Si scrive "dialogo", si legge diktat. All'indomani della sconfitta sulla giustizia, nel corso della relazione annuale sul 2025 anche la Consulta reclama il suo potere sul Parlamento su eutanasia, corruzione e Costituzione. E lo fa partendo dall'abolizione dell'abuso d'ufficio, il famoso "reato spia" che tanti danni ha fatto ai sindaci e agli amministratori e che invece, a suo dire, va reintrodotto. Lo dice quasi espressamente il presidente della Corte costituzionale, dopo che il Parlamento europeo ha approvato la nuova direttiva anticorruzione, con l'italiano Roberto Vannacci tra i pochissimi a votare "No". "Se modifica il quadro normativo, è possibile che la Corte sarà chiamata nuovamente a fare il controllo che l'articolo 111, primo comma, della Costituzione prevede. Prima ancora, ovviamente, sarà la politica chiamata a prendere atto di questa nuova legislazione europea", dice il presidente della Corte costituzionale Giovanni Amoroso (nella foto).
L'opposizione festeggia chiedendo la testa del Guardasigilli Carlo Nordio perché "sfiduciato dall'Europa", il presidente dell'Anac Giuseppe Busia canta vittoria ("Bisogna colmare i vuoti di tutela aperti con la sua abrogazione") mentre per la maggioranza parla il copresidente di Ecr Nicola Procaccini: "Falso, la direttiva ribadisce che gli Stati membri hanno piena libertà, dal testo emerge chiaramente che l'Italia dispone già di strumenti nel proprio ordinamento".
Ma la Consulta detta al Parlamento anche altre condizioni: "Dopo il referendum occorre riannodare i fili", serve "spirito di confronto e dialogo, non contrapposizione", ma - parlando davanti al presidente della Repubblica Sergio Mattarella e alle più alte cariche istituzionali - Amoroso avverte che la Costituzione non si tocca più nei "princìpi fondamentali o supremi" che a suo dire "non possono essere sovvertiti o modificati nel loro contenuto essenziale" neppure da "leggi di revisione costituzionale o da altre leggi costituzionali".
Insomma, chi vuole mettere mano alla giustizia è avvertito.

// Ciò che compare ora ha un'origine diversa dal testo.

(* ===== verification/JsNum.v ===== *)
(** * JavaScript numbers

    The part of the ECMAScript number semantics the modelled code relies on:
    [Number] as IEEE binary64 (the standard library's executable [SpecFloat]
    model at precision 53, exponent bound 1024), the 32-bit integers of the
    bitwise operators, and [Uint8] conversion. Chip counts and minor currency
    units are integers below 2^53 in the code (the wire schemas demand
    [z.number().int()], the columns are ['int']), so the components model those
    as [Z]; this file serves the places where fractions really occur. *)

From stdpp Require Export pretty.
From Corelib Require Export SpecFloat.
From S2P Require Import Prelude.
#[local] Open Scope Z_scope.

(** ** Doubles *)

Abbreviation double := spec_float (only parsing).

Definition dbl_of_Z (z : Z) : double := binary_normalize 53 1024 z 0 false.
Definition dbl_add : double → double → double := SFadd 53 1024.
Definition dbl_sub : double → double → double := SFsub 53 1024.
Definition dbl_mul : double → double → double := SFmul 53 1024.
Definition dbl_div : double → double → double := SFdiv 53 1024.
Definition dbl_ltb : double → double → bool := SFltb.
Definition dbl_leb : double → double → bool := SFleb.
Definition dbl_eqb : double → double → bool := SFeqb.

(** [Math.floor] on a finite double; [None] for NaN and the infinities. *)
Definition dbl_floor (f : double) : option Z :=
  match f with
  | S754_zero _ => Some 0
  | S754_finite s m e =>
      let v := if s then Zneg m else Zpos m in
      Some (if 0 <=? e then v * 2 ^ e else v / 2 ^ (- e))
  | _ => None
  end.

(** ** 32-bit integers of [<<] and [|] *)

Definition to_int32 (z : Z) : Z := (z + 2 ^ 31) mod 2 ^ 32 - 2 ^ 31.
Definition shl32 (z n : Z) : Z := to_int32 (Z.shiftl z n).
Definition or32 (a b : Z) : Z := to_int32 (Z.lor a b).

Lemma to_int32_range z : - 2 ^ 31 <= to_int32 z < 2 ^ 31.
Proof. unfold to_int32. pose proof (Z.mod_pos_bound (z + 2 ^ 31) (2 ^ 32)); lia. Qed.

Lemma to_int32_id z : - 2 ^ 31 <= z < 2 ^ 31 → to_int32 z = z.
Proof. intros H; unfold to_int32. rewrite Z.mod_small; lia. Qed.

(** ** Bytes *)

Definition to_uint8 (z : Z) : Z := z mod 256.
Definition is_byte (b : Z) : Prop := 0 <= b < 256.

Lemma to_uint8_byte z : is_byte (to_uint8 z).
Proof. unfold is_byte, to_uint8; by apply Z.mod_pos_bound. Qed.

Lemma to_uint8_id b : is_byte b → to_uint8 b = b.
Proof. unfold is_byte, to_uint8; intros; by apply Z.mod_small. Qed.

Ltac solve_bytes := repeat (apply Forall_cons; split); try apply Forall_nil; unfold is_byte; lia.

(** ** Hexadecimal digits *)

Definition hex_digit (d : Z) : ascii :=
  if d <? 10 then ascii_of_nat (Z.to_nat (48 + d)) else ascii_of_nat (Z.to_nat (87 + d)).

Definition hex_value (c : ascii) : option Z :=
  let n := Z.of_nat (nat_of_ascii c) in
  if (48 <=? n) && (n <=? 57) then Some (n - 48)
  else if (97 <=? n) && (n <=? 102) then Some (n - 87)
  else if (65 <=? n) && (n <=? 70) then Some (n - 55)
  else None.

Definition is_space (c : ascii) : bool :=
  let n := nat_of_ascii c in
  (n =? 32)%nat || ((9 <=? n)%nat && (n <=? 13)%nat) || (n =? 160)%nat.

Fixpoint hex_prefix (acc : Z) (some : bool) (l : list ascii) : option Z :=
  match l with
  | [] => if some then Some acc else None
  | c :: l' =>
      match hex_value c with
      | Some d => hex_prefix (16 * acc + d) true l'
      | None => if some then Some acc else None
      end
  end.

Fixpoint trim_start (l : list ascii) : list ascii :=
  match l with
  | c :: l' => if is_space c then trim_start l' else l
  | [] => []
  end.

Definition strip_0x (l : list ascii) : list ascii :=
  match l with
  | "0"%char :: "x"%char :: l' | "0"%char :: "X"%char :: l' => l'
  | _ => l
  end.

(** [parseInt(s, 16)]: leading white space, an optional sign, an optional
    [0x], then the longest run of digits; [None] is NaN. *)
Definition parseInt16 (l : list ascii) : option Z :=
  match trim_start l with
  | "-"%char :: l' => Z.opp <$> hex_prefix 0 false (strip_0x l')
  | "+"%char :: l' => hex_prefix 0 false (strip_0x l')
  | l' => hex_prefix 0 false (strip_0x l')
  end.

(** Facts about all sixteen digits (or all pairs of them) hold by enumeration. *)
Lemma digit_forall (P : Z → Prop) `{!∀ d, Decision (P d)} :
  bool_decide (Forall P (seqZ 0 16)) = true → ∀ d, 0 <= d < 16 → P d.
Proof.
  intros Hall d Hd; apply bool_decide_eq_true_1 in Hall.
  eapply Forall_forall in Hall; [exact Hall|]. apply elem_of_seqZ; lia.
Qed.

Lemma hex_value_digit d : 0 <= d < 16 → hex_value (hex_digit d) = Some d.
Proof. revert d; by apply (digit_forall _). Qed.

Lemma parseInt16_two d1 d2 :
  0 <= d1 < 16 → 0 <= d2 < 16 →
  parseInt16 [hex_digit d1; hex_digit d2] = Some (16 * d1 + d2).
Proof.
  intros H1 H2; revert d2 H2.
  assert (bool_decide (Forall (λ d1, bool_decide (Forall (λ d2,
    parseInt16 [hex_digit d1; hex_digit d2] = Some (16 * d1 + d2)) (seqZ 0 16)) = true)
    (seqZ 0 16)) = true) as H by (vm_compute; reflexivity).
  apply (digit_forall _). exact (digit_forall _ H d1 H1).
Qed.

(** ** Strings as their character codes *)

Definition utf8_ascii (s : string) : list Z :=
  (λ c, Z.of_nat (nat_of_ascii c)) <$> String.list_ascii_of_string s.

D'altronde, la magistratura l'aveva fatto capire chiaramente che la vittoria del "No" sarebbe stata una sorta di investitura popolare a non toccare il loro potere di casta.
E la Consulta, che già in passato ha scavalcato un Parlamento a volte imbelle e avvitato su se stesso, che certi orientamenti sono sostanzialmente già stati sdoganati dalle sentenze della Corte costituzionale, anche se non ratificate formalmente dalle Camere. Non a casp Amoroso ha fatto riferimento anche alle cosiddette "pronunce monito" con cui a suo dire "si realizza" il dialogo tra Corte e legislatore, vale a dire quando si rintracciano illegittimità costituzionali in alcune norme o nell'assenza di una giurisprudenza. È il caso del fine vita: secondo il presidente della Corte costituzionale "è ancora inascoltato il monito per introdurre una normativa nazionale di regolamentazione del suicidio medicalmente assistito"
Ma l'avvertimento al Parlamento è netto anche sulla nomina dei nuovi giudici costituzionali, da trovare in fretta e non come è successo l'anno scorso quando si è dovuto
procedere alla scelta di quattro alti magistrati su 15 pur di scongiurare "un effettivo rischio di paralisi dell'attività" che c'è stato ma "non si è concretizzato perché tutti i giudici in carica sono stati sempre presenti".